Il apparaît pourtant qu’il y aurait un intérêt théorique des plus féconds à interroger le secteur du jeu vidéo à la lumière des acquis les plus sûrs des différentes recherches menées sur les mutations des ICM. Nous voyons un double bénéfice à promouvoir cette approche. Elle doit tout d’abord nous permettre de montrer en quoi les spécificités du jeu vidéo font de celui-ci une filière des industries culturelles à part entière. Ensuite, les particularités propres à cette dernière viennent éclairer d’un jour nouveau ces acquis. Tout en les confirmant pour partie, elles nous obligent aussi à venir les compléter et à les réinterroger. De ce fait, c’est bien à un enrichissement à différents niveaux (modes de production, de distribution, de valorisation marchande et évolutions des pratiques culturelles médiatiques) des théories en question que l’étude du secteur du jeu vidéo doit permettre de contribuer.
Nous entendons ainsi développer notre démarche en trois temps.

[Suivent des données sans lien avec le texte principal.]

(** C2, amended.  No lock is taken anywhere in the code, and nothing is
    queued.  For two toggles during a recording with the model loaded:
    under every schedule that lets both calls finish, the recorder is asked
    exactly twice (once by each call, so neither call is a no-op) and at
    least once to stop.  Run one after the other (which is just two calls in a row), the first
    clears the flag and stops the recorder, and the second, finding the flag
    cleared, requests [start_recording]: it is not a no-op.  When both read
    the flag before either clears it, both take the stop path: the recorder
    is asked to stop twice, no start is requested, and the flag ends
    cleared. *)
Theorem two_toggles_while_recording (o : Oracle) (w : World) :
  phase w = Recording ->
  model_loaded (self w) = true ->
  let serial :=
    interleave o one_after_the_other _toggle_recording _toggle_recording w in
  let racy :=
    interleave o both_read_first _toggle_recording _toggle_recording w in
  (forall s,
      both_finished (interleave o s _toggle_recording _toggle_recording w)
        = true ->
      requests
        (trace (snd (interleave o s _toggle_recording _toggle_recording w)))
        = requests (trace w) + 2
      /\ stops (trace w)
         < stops
             (trace (snd (interleave o s _toggle_recording _toggle_recording w))))
  /\ both_finished serial = true
  /\ snd serial = toggle o (toggle o w)
  /\ trace (snd serial) =
       trace w ++ [EPrint "Recording stopped, processing..."]
         ++ published (self w) "Parrator - Ready"
         ++ [EStop] ++ after_stop (ext_stop_recording o (clock w))
         ++ [EPrint "Recording started..."]
         ++ published (self w) "Parrator - Recording..."
         ++ [EStart]
         ++ after_start (self w) (ext_start_recording o (S (clock w)))
  /\ both_finished racy = true
  /\ is_recording (self (snd racy)) = false
  /\ trace (snd racy) =
       trace w ++ [EPrint "Recording stopped, processing..."]
         ++ published (self w) "Parrator - Ready"
         ++ [EStop] ++ after_stop (ext_stop_recording o (clock w))
         ++ [EPrint "Recording stopped, processing..."]
         ++ published (self w) "Parrator - Ready"
         ++ [EStop] ++ after_stop (ext_stop_recording o (S (clock w))).
Proof.
  intros Hph Hl. cbv zeta.
  assert (Hr : is_recording (self w) = true).
  { unfold phase in Hph. destruct (is_recording (self w)); [reflexivity |].
    destruct (threads w); discriminate. }
  split.
  { intros s Hf. apply every_schedule_two_requests; assumption. }
  clear Hr.
  unfold toggle, phase, both_finished, published, has_icon in *.
  open_world w. subst loaded. destruct rec; [| destruct th; discriminate].
  clear Hph.
  split; [| split; [| split; [| split; [| split]]]].
  - destruct icon as [t |]; cbn;
      destruct (ext_stop_recording o c) as [[a |] | e]; cbn;
      destruct (ext_start_recording o (S c)) as [[] | e']; reflexivity.
  - destruct icon as [t |]; cbn;
      destruct (ext_stop_recording o c) as [[a |] | e]; cbn;
      destruct (ext_start_recording o (S c)) as [[] | e']; reflexivity.
  - destruct icon as [t |]; cbn;
      destruct (ext_stop_recording o c) as [[a |] | e]; cbn;
      destruct (ext_start_recording o (S c)) as [[] | e']; cbn;
      rewrite <- ?app_assoc; reflexivity.
  - destruct icon as [t |]; cbn;
      destruct (ext_stop_recording o c) as [[a |] | e]; cbn;
      destruct (ext_stop_recording o (S c)) as [[a' |] | e']; reflexivity.
  - destruct icon as [t |]; cbn;
      destruct (ext_stop_recording o c) as [[a |] | e]; cbn;
      destruct (ext_stop_recording o (S c)) as [[a' |] | e']; reflexivity.
  - destruct icon as [t |]; cbn;
      destruct (ext_stop_recording o c) as [[a |] | e]; cbn;
      destruct (ext_stop_recording o (S c)) as [[a' |] | e']; cbn;
      rewrite <- ?app_assoc; reflexivity.
Qed.

Lemma two_toggles_while_recording_witness :
  phase recording = Recording /\
  model_loaded (self recording) = true /\
  snd (interleave all_well one_after_the_other
         _toggle_recording _toggle_recording recording)
    = toggle all_well (toggle all_well recording).
Proof.
  do 2 (split; [reflexivity |]).
  apply (two_toggles_while_recording all_well recording eq_refl eq_refl).
Defined.

(** * Further properties of the code *)

(** Evaluation that leaves the environment's answers and the history's
    appends in place. *)
Ltac crank :=
  lazy -[app String.append
         ext_start_recording ext_stop_recording ext_save_temp_audio
         ext_transcribe_file ext_os_remove ext_pyperclip_copy
         ext_config_auto_paste ext_pyautogui_hotkey ext_load_model
         ext_import_pyautogui];
  cbn [ext_start_recording ext_stop_recording ext_save_temp_audio
       ext_transcribe_file ext_os_remove ext_pyperclip_copy
       ext_config_auto_paste ext_pyautogui_hotkey ext_load_model
         ext_import_pyautogui].

(** The same, leaving the counting vocabulary in place as well. *)
Ltac crank_counts :=
  lazy -[app String.append length Nat.add
         count flag forallb toggle_event task_event
         is_stop is_start is_save is_copy is_spawn
         ext_start_recording ext_stop_recording ext_save_temp_audio
         ext_transcribe_file ext_os_remove ext_pyperclip_copy
         ext_config_auto_paste ext_pyautogui_hotkey ext_load_model
         ext_import_pyautogui];
  cbn [ext_start_recording ext_stop_recording ext_save_temp_audio
       ext_transcribe_file ext_os_remove ext_pyperclip_copy
       ext_config_auto_paste ext_pyautogui_hotkey ext_load_model
         ext_import_pyautogui].

(** Evaluation with case analysis on every answer the control flow
    depends on. *)
Ltac cases_with eval_goal :=
  repeat (eval_goal;
          match goal with
          | |- context [match ?x with Returned _ => _ | Raised _ => _ end] =>
              match type of x with outcome _ => destruct x end
          | |- context [match ?x with Exc _ => _ | KeyboardInterrupt => _ end] =>
              is_var x; destruct x
          | |- context [match ?x with [] => _ | _ :: _ => _ end] =>
              match type of x with list _ => is_var x; destruct x end
          | |- context [match ?x ++ _ with [] => _ | _ :: _ => _ end] =>
              is_var x; destruct x
          | |- context [if ?b then _ else _] =>
              match type of b with bool => is_var b; destruct b end
          | |- context [match ?x with Some _ => _ | None => _ end] =>
              match type of x with option _ => is_var x; destruct x end
          | |- context [match ?x with EmptyString => _ | String _ _ => _ end] =>
              is_var x; destruct x
          | |- context [match ?x with pair _ _ => _ end] =>
              match type of x with prod _ _ => is_var x; destruct x end
          | |- context [match ?x with tt => _ end] =>
              match type of x with unit => is_var x; destruct x end
          end);
  eval_goal.

Ltac crank_cases := cases_with ltac:(crank).
Ltac count_cases := cases_with ltac:(crank_counts).

(** ** Delivery, step by step *)

(** X1. Once the clipboard write has gone through, what
    [_handle_transcription_result] does next is decided by the [auto_paste]
    setting and by the import of [pyautogui]: setting off, nothing more;
    setting on, the import, and when it raises an [Exception] (the package
    is missing) only the print "Auto-paste failed: ...", with no pause and
    no keystroke; when it succeeds, a pause, then the paste keystroke, whose
    failure is only printed as "Auto-paste failed: ..."; and when reading
    the setting itself raises an [Exception], the print "Clipboard error:
    ..." although the text is on the clipboard.  In all these cases the
    method returns; only a raise that is not an [Exception] leaves it, and
    then nothing more is printed. *)
Theorem delivery_after_the_copy (o : Oracle) (w : World) (text : string) :
  ext_pyperclip_copy o (clock w) text = Returned tt ->
  fst (run o (_handle_transcription_result text) w) =
    paste_result (ext_config_auto_paste o (1 + clock w))
                 (ext_import_pyautogui o (2 + clock w))
                 (ext_pyautogui_hotkey o (3 + clock w))
  /\ trace (snd (run o (_handle_transcription_result text) w)) =
       trace w ++
       [EPrint ("Transcribed: " ++ text); ECopy text;
        EPrint "Copied to clipboard"; EAutoPasteCfg]
       ++ paste_events (ext_config_auto_paste o (1 + clock w))
                       (ext_import_pyautogui o (2 + clock w))
                       (ext_pyautogui_hotkey o (3 + clock w))
  /\ (forall m,
        fst (run o (_handle_transcription_result text) w) <> Raised (Exc m))
  /\ (forall msg,
        ext_config_auto_paste o (1 + clock w) = Returned true ->
        ext_import_pyautogui o (2 + clock w) = Raised (Exc msg) ->
        fst (run o (_handle_transcription_result text) w) = Returned tt
        /\ trace (snd (run o (_handle_transcription_result text) w)) =
             trace w ++
             [EPrint ("Transcribed: " ++ text); ECopy text;
              EPrint "Copied to clipboard"; EAutoPasteCfg; EImportPyautogui;
              EPrint ("Auto-paste failed: " ++ msg)]).
Proof.
  intro Hc. open_world w. crank. rewrite Hc.
  destruct (ext_config_auto_paste o (S c)) as [[] | [e |]];
    [destruct (ext_import_pyautogui o (S (S c))) as [[] | [e1 |]];
     [destruct (ext_pyautogui_hotkey o (S (S (S c)))) as [[] | [e2 |]] | |]
    | | |];
    crank; rewrite <- ?app_assoc;
    (split; [reflexivity |]); (split; [reflexivity |]);
    (split; [intro m; discriminate |]);
    intros msg Hcfg Himp; try discriminate Hcfg; try discriminate Himp.
  injection Himp as <-. split; reflexivity.
Qed.

Lemma delivery_after_the_copy_witness :
  ext_pyperclip_copy no_pyautogui (clock ready) "hello world" = Returned tt
  /\ fst (run no_pyautogui (_handle_transcription_result "hello world") ready)
     = Returned tt
  /\ trace (snd (run no_pyautogui (_handle_transcription_result "hello world")
                   ready)) =
       trace ready ++
       [EPrint "Transcribed: hello world"; ECopy "hello world";
        EPrint "Copied to clipboard"; EAutoPasteCfg; EImportPyautogui;
        EPrint "Auto-paste failed: No module named 'pyautogui'"].
Proof.
  split; [reflexivity |].
  destruct (delivery_after_the_copy no_pyautogui ready "hello world" eq_refl)
    as (H1 & H2 & _).
  split; [exact H1 | exact H2].
Defined.

(** ** The background task, branch by branch *)

(** X2. A task whose audio was saved and transcribed to a non-empty text
    removes the file, then copies to the clipboard exactly the text the
    transcriber returned, once, and goes on to the paste as
    [_handle_transcription_result] does: nothing more when the setting is
    off, the import of [pyautogui], the pause and the keystroke when it is
    on, the pause and the keystroke being skipped when the import fails.
    The outcome of [os.remove] plays no part, and no [Exception] leaves the
    task. *)
Theorem transcribed_text_is_copied (o : Oracle) (w : World) (a : audio)
        (p text : string) :
  ext_save_temp_audio o (clock w) a = Returned (Some p) ->
  truthy (Some p) = true ->
  ext_transcribe_file o (1 + clock w) p = Returned (true, Some text) ->
  truthy (Some text) = true ->
  ext_pyperclip_copy o (3 + clock w) text = Returned tt ->
  fst (run o (process a) w) =
    paste_result (ext_config_auto_paste o (4 + clock w))
                 (ext_import_pyautogui o (5 + clock w))
                 (ext_pyautogui_hotkey o (6 + clock w))
  /\ trace (snd (run o (process a) w)) =
       trace w ++
       [ESave a; ETranscribe p; ERemove p;
        EPrint ("Transcribed: " ++ text); ECopy text;
        EPrint "Copied to clipboard"; EAutoPasteCfg]
       ++ paste_events (ext_config_auto_paste o (4 + clock w))
                       (ext_import_pyautogui o (5 + clock w))
                       (ext_pyautogui_hotkey o (6 + clock w))
  /\ (forall m, fst (run o (process a) w) <> Raised (Exc m))
  /\ count is_copy
       ([ESave a; ETranscribe p; ERemove p;
         EPrint ("Transcribed: " ++ text); ECopy text;
         EPrint "Copied to clipboard"; EAutoPasteCfg]
        ++ paste_events (ext_config_auto_paste o (4 + clock w))
                        (ext_import_pyautogui o (5 + clock w))
                        (ext_pyautogui_hotkey o (6 + clock w))) = 1.
Proof.
  intros Hsave Hp Htr Ht Hc.
  split; [| split; [| split; [intro m; apply process_raises_no_exception |]]].
  - open_world w. destruct p as [| ch p']; [discriminate |].
    destruct text as [| ch' text']; [discriminate |].
    crank. rewrite Hsave. crank. rewrite Htr. crank.
    destruct (ext_os_remove o (S (S c)) (String ch p')) as [[] | e0]; crank;
      rewrite Hc; crank;
      (destruct (ext_config_auto_paste o (S (S (S (S c))))) as [[] | [e |]];
       [destruct (ext_import_pyautogui o (S (S (S (S (S c))))))
          as [[] | [e1 |]];
        [destruct (ext_pyautogui_hotkey o (S (S (S (S (S (S c)))))))
           as [[] | [e2 |]] | |]
       | | |]);
      crank; reflexivity.
  - open_world w. destruct p as [| ch p']; [discriminate |].
    destruct text as [| ch' text']; [discriminate |].
    crank. rewrite Hsave. crank. rewrite Htr. crank.
    destruct (ext_os_remove o (S (S c)) (String ch p')) as [[] | e0]; crank;
      rewrite Hc; crank;
      (destruct (ext_config_auto_paste o (S (S (S (S c))))) as [[] | [e |]];
       [destruct (ext_import_pyautogui o (S (S (S (S (S c))))))
          as [[] | [e1 |]];
        [destruct (ext_pyautogui_hotkey o (S (S (S (S (S (S c)))))))
           as [[] | [e2 |]] | |]
       | | |]);
      crank; rewrite <- ?app_assoc; reflexivity.
  - destruct (ext_config_auto_paste o (4 + clock w)) as [[] | [e |]];
      [destruct (ext_import_pyautogui o (5 + clock w)) as [[] | [e1 |]];
       [destruct (ext_pyautogui_hotkey o (6 + clock w)) as [[] | [e2 |]] | |]
      | | |];
      reflexivity.
Qed.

Nous verrons dans une première partie comment le jeu vidéo a réussi à acquérir une reconnaissance aussi bien institutionnelle, économique qu’artistique, ces trois niveaux étant intimement liés entre eux. Nous entreprendrons dans un second temps une confrontation entre les spécificités du jeu vidéo et les théories des mutations des ICM. L’objectif sera de démontrer l’intérêt et la pertinence d’appréhender les jeux vidéo comme une des filières des industries culturelles. Ce travail de cadrage théorique effectué, nous montrerons dans une troisième partie en quoi l’étude du champ du jeu vidéo ouvre des perspectives des plus heuristiques pour la recherche. Nous considérons ainsi qu’elle favoriserait un enrichissement et un affinement des connaissances des mutations à l’œuvre au sein des ICM. Elle permettrait par là de mieux comprendre les implications socio-économiques de l’achèvement du procès de numérisation des contenus pour l’ensemble du secteur. Enfin, nous verrons que ce type de recherche est en mesure d’éclairer le rôle grandissant joué par les industries de l’informatique et des télécommunications dans la distribution et la promotion des contenus culturels numérisés (Bouquillion, 2008 ; Bouquillion & Matthews, 2010 ; Chantepie & Le Diberder, 2010).
Un loisir et un secteur économique en voie de légitimation artistique
Au début des années 90, après la crise qu’a connue le secteur dans les années 80 et qui s’est traduite par la fermeture de nombreuses entreprises et une baisse significative des revenus (Blanchet, 2010), l’industrie du jeu vidéo se présente plus que jamais comme une industrie culturelle en voie d’affirmation. A l’époque, la croissance de l’activité est principalement soutenue par les sorties successives des consoles Megadrive et Super Nintendo, la concurrence entre ces deux plateformes contribuant au dynamisme du secteur dans son ensemble. Dans le même temps, face à ce qui est en train de devenir un loisir de masse et une pratique culturelle en tant que telle pour les publics adolescents, de nombreux acteurs politiques, associatifs et même académiques tiennent des discours qui s’inscrivent pour la plupart dans le registre de la dénonciation des dangers supposés des jeux vidéo (Le Diberder, 1993). Les frères Le Diberder soulignent à cet effet qu’une grande partie d’entre eux peuvent aisément être mis en parallèle avec ceux qui accompagnèrent l’émergence du cinéma dans les années 20. Ces auteurs citent notamment Georges Duhamel qui qualifiait à l’époque le cinéma de « passe-temps d’illettrés, de créatures misérables, ahuries par leur besogne, une machine d’abêtissement et de dissolution » (ibid., p. 139). Si les termes choisis pour qualifier la pratique du jeu vidéo ont pu différer – en tentant notamment de placer les arguments avancés dans le registre de la scientificité – le fond des critiques était sensiblement le même. En substance, ces dernières amenaient à présenter le jeu vidéo comme une activité fondamentalement abrutissante, génératrice de comportements potentiellement violents et, en dernière analyse, susceptible de venir dissoudre toutes formes de lien social (Kline & alii, 2003 ; Amato & Perenny, 2008 ; Genvo, 2006, 2009). Nous pouvons supposer au passage que nous avons là une des explications du peu d’entrain des chercheurs travaillant sur les mutations des ICM pour inclure cet objet dans leurs réflexions théoriques.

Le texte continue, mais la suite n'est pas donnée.